Se le prime evidenze dell’uso di bombe a grappolo avevano spaventato la comunità internazionale rievocando vecchi orrori, la notizia che le truppe russe avrebbero usato bombe al fosforo bianco nei bombardamenti di Irpin e Hostomel la notte del 22 marzo non è stata da meno. Secondo il Kyiv Independent, è stato il sindaco di Irpin, Oleksandr Markushin, a denunciare a metà giornata l’uso di tali ordigni proibiti dalla Convenzione di Ginevra. Le agenzie internazionali finora si sono dimostrate piuttosto caute nel rilanciare la notizia ma forse non è casuale che proprio oggi l’amministrazione americana abbia deciso di intraprendere un’accusa formale all’esercito russo per «crimini di guerra».

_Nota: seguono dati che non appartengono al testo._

(** X21 on a start entry applied on a secondary. *)
Lemma oplog_command_start_stop_witness :
  exists e,
    dbCheckOplogCommand exValidateBSON exHasField exObjsize exRehydrateKey
      exKeyStringToBson exBsonToKeyString exRecordIdToString exDigest
      9223372036854775807 9223372036854775807 9223372036854775807 exBSON_id
      exCatalog exOpCtx exSettings (exOplogEntry OplogEntriesEnum.Start)
      OplogApplication.kSecondary exWorld
    = (Returned Status_OK, mkWorld [e] [] 0)
    /\ getOperation e = "dbCheckStart"%string
    /\ getSeverity e = SeverityEnum.Info
    /\ getMsg e = EmptyString.
Proof.
  destruct (oplog_command_start_stop exValidateBSON exHasField exObjsize
              exRehydrateKey exKeyStringToBson exBsonToKeyString
              exRecordIdToString exDigest
              9223372036854775807 9223372036854775807 9223372036854775807
              exBSON_id exCatalog exOpCtx exSettings
              (exOplogEntry OplogEntriesEnum.Start)
              OplogApplication.kSecondary exWorld OplogEntriesEnum.Start
              exStartStop eq_refl (or_introl eq_refl) eq_refl)
    as [e [Hrun [Hop [_ [_ [_ [Hsec _]]]]]]].
  destruct (Hsec eq_refl) as [Hsev Hmsg].
  exists e. split; [exact Hrun|]. split; [exact Hop|].
  split; [exact Hsev|exact Hmsg].
Defined.

(** X24 on the table of the examples, from the key 1 to the key 4: all five
    keys are hashed. *)
Lemma index_scan_covers_range_witness :
  strictlySorted (sortedData exIndex)
  /\ exists h' w',
       hashForExtraIndexKeysCheck exKeyStringToBson exBsonToKeyString exOpCtx
         exIndex [x01] [x04] exIndexHasher exWorld
       = (Returned Status_OK, h', w')
       /\ _state h' = [x01; x03; x03; x03; x04]
       /\ keysSeen h' = 5.
Proof.
  assert (Hsorted : strictlySorted (sortedData exIndex)).
  { cbn. repeat split; repeat constructor. }
  assert (Hok : forall j, isOK (checkForInterruptNoAssert exOpCtx j) = true).
  { intro j. reflexivity. }
  assert (Hbelow :
            Z.of_nat
              (countEqual (exBsonToKeyString [x04])
                 (filter (inBounds (exBsonToKeyString [x01])
                            (exBsonToKeyString [x04])) (sortedData exIndex)))
            < dbCheckMaxConsecutiveIdenticalIndexKeysPerSnapshot exOpCtx).
  { vm_compute. reflexivity. }
  destruct (index_scan_covers_range exKeyStringToBson exBsonToKeyString exOpCtx
              exIndex [x01] [x04] exIndexHasher exWorld Hsorted Hok Hbelow)
    as [h' [w' [Hrun [Hst [Hk _]]]]].
  split; [exact Hsorted|].
  exists h', w'. split; [exact Hrun|]. split; [exact Hst|exact Hk].
Defined.

(** X25 on the documents 10 and 14 of the examples, whose keys 1 and 4 are
    in the index: the missing-index-keys scan leaves the health log as it
    was. *)
Lemma clean_scan_logs_nothing_witness :
  let h :=
    exHasher (Some exMissingKeysParameters) 10 1000
      [Advanced [x01] 10; Advanced [x04] 14] in
  keyIsMissing exTable (mkKeyString [x01] (Some 10)) 10 = false
  /\ keyIsMissing exTable (mkKeyString [x04] (Some 14)) 14 = false
  /\ (let '(outcome, h', w') :=
        hashForCollectionCheck exValidateBSON exHasField exObjsize
          exRehydrateKey exKeyStringToBson exRecordIdToString exOpCtx
          exCollection 1000 h exUsedWorld in
      healthLog w' = healthLog exUsedWorld).
Proof.
  cbv zeta. split; [reflexivity|]. split; [reflexivity|].
  apply (clean_scan_logs_nothing exValidateBSON exHasField exObjsize
           exRehydrateKey exKeyStringToBson exRecordIdToString exOpCtx
           exCollection 1000
           (exHasher (Some exMissingKeysParameters) 10 1000
              [Advanced [x01] 10; Advanced [x04] 14]) exUsedWorld).
  intros objId rid Hin. cbn in Hin.
  destruct Hin as [Hin|[Hin|[]]]; inversion Hin; subst objId rid.
  - exists (exDoc x01). split; [reflexivity|].
    intros p Hp _. inversion Hp. subst p. split; [reflexivity|].
    intros entry key Hentry _ Hmethod Hkey. cbn in Hentry.
    destruct Hentry as [Hentry|[Hentry|[]]]; subst entry.
    + cbn in Hkey. destruct Hkey as [Hkey|[]]. subst key.
      exists (exEntry x01 10). split; reflexivity.
    + cbn in Hmethod. destruct Hmethod; discriminate.
  - exists (exDoc x04). split; [reflexivity|].
    intros p Hp _. inversion Hp. subst p. split; [reflexivity|].
    intros entry key Hentry _ Hmethod Hkey. cbn in Hentry.
    destruct Hentry as [Hentry|[Hentry|[]]]; subst entry.
    + cbn in Hkey. destruct Hkey as [Hkey|[]]. subst key.
      exists (exEntry x04 14). split; reflexivity.
    + cbn in Hmethod. destruct Hmethod; discriminate.
Defined.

EPPURE, A ODESSA è stata una giornata relativamente tranquilla. Stamane mentre parlavo al telefono sul belvedere a picco sulla zona nord del porto si è avvicinata una ragazza. Mi fissava e, visto che non le davo corda, ha aspettato che attaccassi. «Americano?» mi ha chiesto, ma quando le ho risposto no, ha iniziato a guardarsi intorno nervosa, non si fidava. «Ma perché vuoi saperlo?» le ho chiesto. «Io abito qui e qui c’è una guerra e non voglio che ci sia qualcuno che complotta contro di noi». Le ho chiesto se fosse della polizia o dell’esercito e mi ha risposto con un gesto rapido, come a dire «ma sei matto?». Poi, come se avesse avuto un’illuminazione, ha estratto freneticamente il portafoglio dalla piccola borsa e mi ha detto «facciamo così». Ha preso la carta d’identità e se l’è appoggiata alla guancia dicendo che si chiamava Tatiana. Per interrompere la conversazione le ho mostrato il passaporto ma lei ha iniziato a sfregare la carta delle pagine e a guardare la foto e la mia faccia. Poi mi ha addirittura chiesto cosa facessi lì e se avessi scattato foto visto che non era permesso.

Avevo notato sui parapetti dei fogli appesi con lo scotch con il divieto di filmare in bianco e nero. A quel punto le ho risposto secco che stavo lavorando e che mi lasciasse in pace. Invece, mi ha ripetuto che non poteva lasciarmi in pace perché ora la vita è così, «io tra poco vado a casa da mio figlio, passiamo la giornata insieme e quando stasera andremo a dormire potrebbe essere l’ultima volta che lo vedo». «Perché?» le chiedo ingenuamente. «Perché qui c’è una guerra e prima di domani potremmo essere tutti morti, anche tu, come mio fratello e i miei amici». Poco dopo se n’è andata. Al suo posto, «chiamati da lei» ho subito pensato, sono arrivati i militari che erano di guardia all’inizio del belvedere. Hanno preteso di controllare la memoria del cellulare, le chat dei vari servizi di messaggistica e la macchina fotografica.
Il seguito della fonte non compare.